We have previously reported that high hydrostatic pressure protected two β-galactosidases against thermal inactivation. Here, the Fourier transform infrared spectroscopy (FT-IR) technique was used to examine the pressure- and temperature-induced changes occurring in the structure of these two proteins. A thermostated diamond anvil cell allowed to follow in situ conformational changes against the variation of both temperature and pressure. FT-IR measurements have been carried out on proteins in D 2O-based solutions. Using D 2O, the amide I′ band (N-deuterated) can be measured without solvent interference.
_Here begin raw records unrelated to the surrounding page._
(* ===== verification/Tool.v ===== *)
(** * cmd/tool: the project generator

    [NewProject] builds the tree of a project from the two tables of files
    and [main] writes it out.  The tables are Go maps: the orders in which
    they are iterated over are arguments. *)

From S2P Require Import Prelude GoNet GoPath Files Zoo Version.
From Stdlib Require Import ZArith Lia.
From Stdlib Require Import Init.Byte.
From stdpp Require Import strings gmap list fin_maps.

Definition libNameDefault : string := "airman.com/airfk".
Definition version : string := "1.0.1".

Definition files_table : Type := list (string * list string).

Definition nodeFileList : files_table :=
  [("admin", ["api.go"; "backend.go"; "node.go"]);
   ("conf", ["conf.go"]);
   ("version", ["version.go"]);
   ("common", ["errors.go"; "result.go"]);
   ("subscribe", ["interface.go"; "subscribe.go"; "subscribe_test.go"]);
   ("@@@@@", ["@@@@@.go"; "manager.go"])]%string.

Definition distFileList : files_table :=
  [("etc", ["@@@@@.json"]); ("bin", [""])]%string.

Definition gitList : list string := ["airman.com/airfk"%string].

(** The loop over the files of a folder. *)
Fixpoint add_files (f : ptr) (name : string) (v : list string) (h : heap) : run heap :=
  match v with
  | [] => Ret h
  | ff :: v =>
      let fs := Replace ff "@@@@@" name 1 in
      if bool_decide (fs = "") then add_files f name v h
      else let! h := AddFile f fs (ff +:+ ".tpl") h in add_files f name v h
  end.

(** The loop over a table below the folder [parent]; [folder_name] is the name
    a key gives its folder. *)
Fixpoint add_folders (parent : ptr) (folder_name : string -> string) (name : string)
    (table : files_table) (h : heap) : run heap :=
  match table with
  | [] => Ret h
  | (k, v) :: table =>
      let! (f, h) := AddFolder parent (folder_name k) h in
      let! h := add_files f name v h in
      add_folders parent folder_name name table h
  end.

Definition node_folder (name k : string) : string := Replace k "@@@@@" name 1.

Section Tool.
Context {St Error Tmpl : Type} {HO : OS St Error} {Hst : Host St Error Tmpl}.

(** The project and the folders its tree points to. *)
Definition NewProject (node_order dist_order : files_table) (website name : string) (w : St) :
    run (Project * heap) :=
  let rPath := ProjectPath website name w in
  let f : ptr := 1%positive in
  let h : heap := {[ f := mkZooFolder name rPath [] [] ]} in
  let! h := AddFile f "main.go" "main.go.tpl" h in
  let! h := AddFile f "Makefile" "Makefile.tpl" h in
  let! h := AddFile f "Dockerfile" "Dockerfile.tpl" h in
  let! h := AddFile f ".gitignore" "gitignore.tpl" h in
  let! (node, h) := AddFolder f "node" h in
  let! h := add_folders node (node_folder name) name node_order h in
  let! (dist, h) := AddFolder f "dist" h in
  let! h := add_folders dist (fun k => k) name dist_order h in
  match h !! f with
  | None => Panic
  | Some folder =>
      Ret (mkProject name website rPath (website +:+ "/" +:+ name) libNameDefault true folder, h)
  end.

Definition templatePath (w : St) : string :=
  path_Join (ProjectPath "airman.com" "airfk" w) "template".

(** The flags and their defaults. *)
Record flags := mkFlags {
  webName : string; projectName : string; template : string; isVersion : bool;
}.

Definition init (w : St) : flags := mkFlags "airman.com" "website" (templatePath w) false.

(** What [main] prints, errors and the output of commands as values. *)
Inductive print :=
| PLine (s : string)
| PError (e : Error)
| POutput (out : list byte).

Definition print_error (e : option Error) : list print :=
  match e with Some e => [PError e] | None => [] end.
(** X2. Whatever [info.txt] holds, loading a submission in the edit mode
    and saving it again writes metadata that is read back unchanged: the
    five fields of [form_meta] with the values they were loaded with, and
    the entry of the NDA. [today] is the default of the incorporation
    date, a stripped single line. *)
Theorem info_edit_stable (text today : pystr) :
  single_line today = true -> strip today = today ->
  let meta := form_meta_of_info today (read_info text) in
  read_info (meta_text meta) = meta ++ [(str "NDA", str "Accepted")].
Proof.
  intros Ht St meta. subst meta. unfold form_meta_of_info.
  pose proof (read_info_clean text) as C.
  assert (E : clean []) by (split; reflexivity).
  assert (T : clean today) by (split; assumption).
  destruct (text_get_clean _ (str "Project") [] C E) as [A1 B1].
  destruct (text_get_clean _ (str "Incorporation date") today C T) as [A2 B2].
  destruct (text_get_clean _ (str "Country HQ") [] C E) as [A3 B3].
  destruct (text_get_clean _ (str "Sector") [] C E) as [A4 B4].
  destruct (text_get_clean _ (str "Email") [] C E) as [A5 B5].
  rewrite read_info_meta_text.
  - unfold info_of, form_meta. cbn [app fold_left fst snd].
    rewrite B1, B2, B3, B4, B5.
    generalize (text_get (read_info text) (str "Project") [])
               (text_get (read_info text) (str "Incorporation date") today)
               (text_get (read_info text) (str "Country HQ") [])
               (text_get (read_info text) (str "Sector") [])
               (text_get (read_info text) (str "Email") []).
    intros. vm_compute. reflexivity.
  - discriminate.
  - unfold form_meta.
    repeat (constructor; [cbn [fst snd]; split; [reflexivity | split; [reflexivity | assumption]] |]).
    constructor.
Qed.

Lemma info_edit_stable_witness :
  let meta := form_meta_of_info (str "2026-01-05")
                                (read_info (str "Project: Solar Kiosk")) in
  read_info (meta_text meta) = meta ++ [(str "NDA", str "Accepted")].
Proof.
  exact (info_edit_stable (str "Project: Solar Kiosk") (str "2026-01-05")
                          eq_refl eq_refl).
Defined.

End InfoFacts.

(* ================================================================== *)
(** * The SDG selection of the review form *)
(* ================================================================== *)

Section SdgFacts.

Import PyText.

Lemma match_loop_canonical labels : forall matched,
  NoDup (matched ++ labels) ->
  (forall x, In x labels -> In x SDG_OPTIONS) ->
  (length matched < 3)%nat ->
  match_loop labels matched = firstn 3 (matched ++ labels).
Proof.
  induction labels as [|s rest IH]; intros matched ND Hin L.
  - cbn [match_loop]. rewrite List.app_nil_r. symmetry. apply firstn_all2. lia.
  - cbn [match_loop]. unfold match_step.
    rewrite (exact_label_closest s (Hin s (or_introl eq_refl))).
    assert (M : mem s matched = false).
    { apply mem_not_In. intros Hs. apply NoDup_remove_2 in ND. apply ND.
      apply in_or_app. now left. }
    rewrite M. cbn [negb].
    replace (matched ++ s :: rest) with ((matched ++ [s]) ++ rest)
      by (now rewrite <- List.app_assoc).
    destruct (3 <=? length (matched ++ [s]))%nat eqn:E.
    + apply Nat.leb_le in E. rewrite length_app in E. cbn [length] in E.
      rewrite firstn_app.
      replace (3 - length (matched ++ [s]))%nat with O
        by (rewrite length_app; cbn [length]; lia).
      rewrite firstn_O, List.app_nil_r. symmetry. apply firstn_all2.
      rewrite length_app. cbn [length]. lia.
    + apply Nat.leb_gt in E. apply IH.
      * now rewrite <- List.app_assoc.
      * intros x Hx. apply Hin. now right.
      * exact E.
Qed.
Analysis of the reduction in amide II intensities, which is due to peptide H–D exchange upon heating of the Aspergillus oryzae β-galactosidases in D 2O, showed that the temperatures for which H–D exchange acceleration occurred were 55, 65 and 60 °C at atmospheric pressure (0.1 MPa), 285 and 430 MPa, respectively. With the Escherichia coli β-galactosidase, these temperatures were 49, 52 and 51 °C at 0.1, 230 and 410 MPa, respectively. Interestingly, for the two enzymes considered, these values correlate quite well with the temperatures for which an irreversible activity loss of 50% is observed following a 30 min incubation. The pressure- and temperature-induced spectral changes in the amide I/I′ vibrational band of these two proteins are also discussed.